Your objective:
Set down each line from the start of the material exactly, please, up to and including the one that contains "unfold scanChunk. destruct".

Material supplied:
(** ** path.Match *)

Lemma match_loop_simple fuel p s :
  simple p = true -> ascii_only s = true -> String.length p < fuel ->
  exists b, match_loop fuel p s = Ok b /\ (b = true <-> glob p s).
Proof.
  revert p s. induction fuel as [|fuel IH]; intros p s Hs Ha Hf; [lia|]. cbn [match_loop].
  destruct (is_empty p) eqn:Ep.
  { destruct p; [|done]. exists (is_empty s). split; [done|]. destruct s; split; try done; [intros _; constructor|by inversion 1]. }
  unfold scanChunk. destruct (skip_stars p) as [star q] eqn:Ek.
  pose proof (skip_stars_simple p star q Hs Ek) as Hq. destruct (skip_stars_spec p star q Ek) as [Hh Hstar].
  destruct (scan q false) as [chunk rest] eqn:Es. destruct (scan_simple q chunk rest Hq Es) as (Eq & Hc & Hr & Hn).
  specialize (Hn Hh). rewrite Eq in Hq. apply simple_app in Hq as [Hsc Hsr].
  assert (String.length q = String.length chunk + String.length rest) as Hlen by (rewrite Eq; apply string_length_app).
  rewrite check_rest_simple by done. rewrite matchChunk_simple by done.
  destruct star; cbn [andb].
  - destruct Hstar as [Hl Hg]. destruct (is_empty chunk) eqn:Ec.
    + destruct chunk; [|done]. rewrite (Hn eq_refl) in *. exists (negb (has_slash s)). split; [done|].
      unfold has_slash. rewrite negb_involutive, Hg, glob_star. split.
      * intros Hns. exists s, "". split_and!; [by rewrite string_app_nil_r|done|constructor].
      * intros (u & t & -> & Hu & Ht). inversion Ht; subst. by rewrite string_app_nil_r.
    + assert (glob p s <-> found_in chunk rest s) as Hfi.
      { rewrite Hg, glob_star, Eq. unfold found_in. setoid_rewrite glob_chunk; [|done]. split.
        - intros (u & v & ? & ? & t & ? & ?). by exists u, v, t.
        - intros (u & v & t & ? & ? & ? & ?). exists u, v. split_and!; [done|done|by exists t]. }
      setoid_rewrite Hfi.
      destruct (search_decides chunk rest Hsc Hr (match_loop fuel rest)) with (s := s) as (b & Hb & Hbf);
        [intros; apply IH; [done|done|lia]|done|]. exists b. split; [|done]. rewrite <- Hb.
      by destruct (after_chunk chunk s).
  - assert (0 < String.length chunk) as Hpos.
    { destruct chunk; [|cbn; lia]. rewrite <- Hstar, Hn in Ep by done. done. }
    assert (glob p s <-> exists t, after_chunk chunk s = Some t /\ glob rest t) as Hgc by (rewrite <- Hstar, Eq; by apply glob_chunk).
    setoid_rewrite Hgc. rewrite Hstar in Hlen.
    destruct (after_chunk chunk s) as [t|] eqn:Et; [|exists false; split; [done|]; split; [done|by intros (? & ? & _)]].
    change (is_empty t || negb (is_empty rest)) with (commits rest t). destruct (commits rest t) eqn:Ecm.
    + destruct (IH rest t) as (b & -> & Hb); [done|by eapply after_chunk_ascii|lia|]. exists b. split; [done|]. rewrite Hb.
      split; [intros; by exists t|by intros (? & [= <-] & ?)].
    + exists false. split; [done|]. split; [done|]. intros (? & [= <-] & Hg%glob_commits). congruence.
Qed.

(** ** The fuel suffices for every pattern *)

Lemma str_drop_length n s : String.length (str_drop n s) = String.length s - n.
Proof. revert s. induction n as [|n IH]; intros [|c s]; cbn; auto. Qed.

Lemma rune_width c s : 0 < snd (DecodeRuneInString (String c s)).
Proof. cbn. repeat case_match; cbn; lia. Qed.

Lemma getEsc_shorter chunk r rest : getEsc chunk = Some (r, rest) -> String.length rest < String.length chunk.
Proof.
  unfold getEsc. destruct chunk as [|c chunk]; [done|]. destruct (Ascii.eqb c "-" || Ascii.eqb c "]"); [done|].
  assert (forall s, s ≠ "" -> forall x, (let '(r0, n) := DecodeRuneInString s in
    if (r0 =? RuneError)%N && Nat.eqb n 1 || is_empty (str_drop n s) then None else Some (r0, str_drop n s)) = Some x ->
    String.length (snd x) < String.length s) as Hd.
  { intros [|a s] Hs x; [done|]. pose proof (rune_width a s) as Hw.
    destruct (DecodeRuneInString (String a s)) as [r0 n]. destruct (_ || _); [done|]. intros [= <-]. cbn [snd].
    rewrite str_drop_length. cbn in *. lia. }
  destruct (Ascii.eqb c "\").
  - destruct chunk as [|d chunk]; [done|]. cbn [is_empty]. intros H%Hd; [|done]. cbn in *. lia.
  - intros H%Hd; [|done]. done.
Qed.

Lemma bounds_shorter lo rest hi rest' :
  match rest with String "-" rest'' => getEsc rest'' | _ => Some (lo, rest) end = Some (hi, rest') ->
  String.length rest' <= String.length rest.
Proof.
  destruct rest as [|c rest]; [by intros [= _ <-]|].
  destruct (Ascii.eqb_spec c "-") as [->|Hc]; [intros H%getEsc_shorter; cbn; lia|].
  intros H. assert (Some (lo, String c rest) = Some (hi, rest')) as [= _ <-]; [|done].
  rewrite <- H. by destruct c as [[] [] [] [] [] [] [] []].
Qed.

Lemma class_loop_shorter fuel chunk r m n m' rest :
  class_loop fuel chunk r m n = Some (m', rest) -> String.length rest <= String.length chunk.
Proof.
  revert chunk m n. induction fuel as [|fuel IH]; intros chunk m n; cbn [class_loop]; [done|].
  destruct (getEsc chunk) as [[lo rest0]|] eqn:Eg.
  - apply getEsc_shorter in Eg. intros H.
    assert ((exists c, chunk = String c rest) \/
      match (match rest0 with String "-" rest'' => getEsc rest'' | _ => Some (lo, rest0) end) with
      | None => None | Some (hi, rest1) => class_loop fuel rest1 r (m || ((lo <=? r) && (r <=? hi))%N) (S n) end = Some (m', rest)) as [[c ->]|H'].
    { destruct chunk as [|c chunk]; [by right|]. destruct n as [|n], c as [[] [] [] [] [] [] [] []]; try (by right).
      left. injection H as _ <-. by eexists. }
    + cbn. lia.
    + destruct (match rest0 with String "-" rest'' => getEsc rest'' | _ => Some (lo, rest0) end) as [[hi rest1]|] eqn:Eb; [|done].
      apply bounds_shorter in Eb. apply IH in H'. lia.
  - destruct chunk as [|c chunk]; [done|]. destruct n as [|n], c as [[] [] [] [] [] [] [] []]; try done.
    intros [= _ <-]. cbn. lia.
Qed.

Lemma class_loop_fuel f1 f2 chunk r m n :
  String.length chunk < f1 -> String.length chunk < f2 -> class_loop f1 chunk r m n = class_loop f2 chunk r m n.
Proof.
  revert f2 chunk m n. induction f1 as [|f1 IH]; intros f2 chunk m n H1 H2; [lia|]. destruct f2 as [|f2]; [lia|].
  cbn [class_loop]. destruct (getEsc chunk) as [[lo rest0]|] eqn:Eg; [|done]. apply getEsc_shorter in Eg.
  destruct (match rest0 with String "-" rest'' => getEsc rest'' | _ => Some (lo, rest0) end) as [[hi rest1]|] eqn:Eb; [|done].
  apply bounds_shorter in Eb. rewrite (IH f2 rest1) by lia. done.
Qed.

Lemma match_chunk_fuel f1 f2 chunk s failed :
  String.length chunk < f1 -> String.length chunk < f2 -> match_chunk f1 chunk s failed = match_chunk f2 chunk s failed.
Proof.
  revert f2 chunk s failed. induction f1 as [|f1 IH]; intros f2 chunk s failed H1 H2; [lia|]. destruct f2 as [|f2]; [lia|].
  destruct chunk as [|c chunk]; [done|]. cbn in H1, H2. cbn [match_chunk].
  assert (forall rest s failed, String.length rest <= String.length chunk -> match_chunk f1 rest s failed = match_chunk f2 rest s failed) as Hr
    by (intros; apply IH; lia).
  clear IH. destruct (Ascii.eqb c "[").
  - destruct (if failed || is_empty s then _ else _) as [r s'].
    destruct (match chunk with String "^" rest' => (true, rest') | _ => (false, chunk) end) as [neg rest] eqn:En.
    assert (String.length rest <= String.length chunk) as Hl.
    { destruct chunk as [|d chunk]; [by injection En as _ <-|].
      destruct d as [[] [] [] [] [] [] [] []]; injection En as _ <-; cbn; lia. }
    destruct (class_loop _ rest r false 0) as [[m rest']|] eqn:Ec; [|done]. apply class_loop_shorter in Ec. apply Hr. lia.
  - destruct (Ascii.eqb c "?").
    + destruct (failed || is_empty s), s as [|x s]; try (apply Hr; lia).
      destruct (DecodeRuneInString (String x s)). apply Hr. lia.
    + destruct (Ascii.eqb c "\").
      * destruct chunk as [|d chunk]; [done|]. cbn in Hr. destruct (failed || is_empty s), s; apply Hr; lia.
      * destruct (failed || is_empty s), s; apply Hr; lia.
Qed.

Lemma scan_length p inrange chunk rest :
  scan p inrange = (chunk, rest) -> String.length chunk + String.length rest = String.length p.
Proof.
  remember (String.length p) as n eqn:En. revert p inrange chunk rest En.
  induction (lt_wf n) as [n _ IH]. intros p inrange chunk rest ->. destruct p as [|c p]; [by intros [= <- <-]|].
  assert (forall ir a b, (let '(x, y) := scan p ir in (String c x, y)) = (a, b) ->
    String.length a + String.length b = String.length (String c p)) as Hadd.
  { intros ir a b. destruct (scan p ir) as [x y] eqn:E. intros [= <- <-]. cbn. f_equal. eapply IH; [|done|exact E]. cbn. lia. }
  cbn [scan]. destruct (Ascii.eqb c "\").
  - destruct p as [|d p]; [by intros [= <- <-]|]. destruct (scan p inrange) as [x y] eqn:E. intros [= <- <-]. cbn.
    f_equal. f_equal. eapply IH; [|done|exact E]. cbn. lia.
  - destruct (Ascii.eqb c "["); [apply Hadd|]. destruct (Ascii.eqb c "]"); [apply Hadd|].
    destruct (Ascii.eqb c "*" && negb inrange); [by intros [= <- <-]|apply Hadd].
Qed.

Lemma scan_nonempty c p rest : c ≠ "*"%char -> scan (String c p) false ≠ ("", rest).
Proof.
  intros Hc H. cbn in H. rewrite (proj2 (Ascii.eqb_neq _ _) Hc) in H. cbn in H.
  destruct (Ascii.eqb c "\"); [destruct p as [|d p]; [done|by destruct (scan p false)]|].
  destruct (Ascii.eqb c "["); [by destruct (scan p true)|]. destruct (Ascii.eqb c "]"); by destruct (scan p false).
Qed.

Solution for this exercise:
(** ** path.Match *)

Lemma match_loop_simple fuel p s :
  simple p = true -> ascii_only s = true -> String.length p < fuel ->
  exists b, match_loop fuel p s = Ok b /\ (b = true <-> glob p s).
Proof.
  revert p s. induction fuel as [|fuel IH]; intros p s Hs Ha Hf; [lia|]. cbn [match_loop].
  destruct (is_empty p) eqn:Ep.
  { destruct p; [|done]. exists (is_empty s). split; [done|]. destruct s; split; try done; [intros _; constructor|by inversion 1]. }
  unfold scanChunk. destruct (skip_stars p) as [star q] eqn:Ek.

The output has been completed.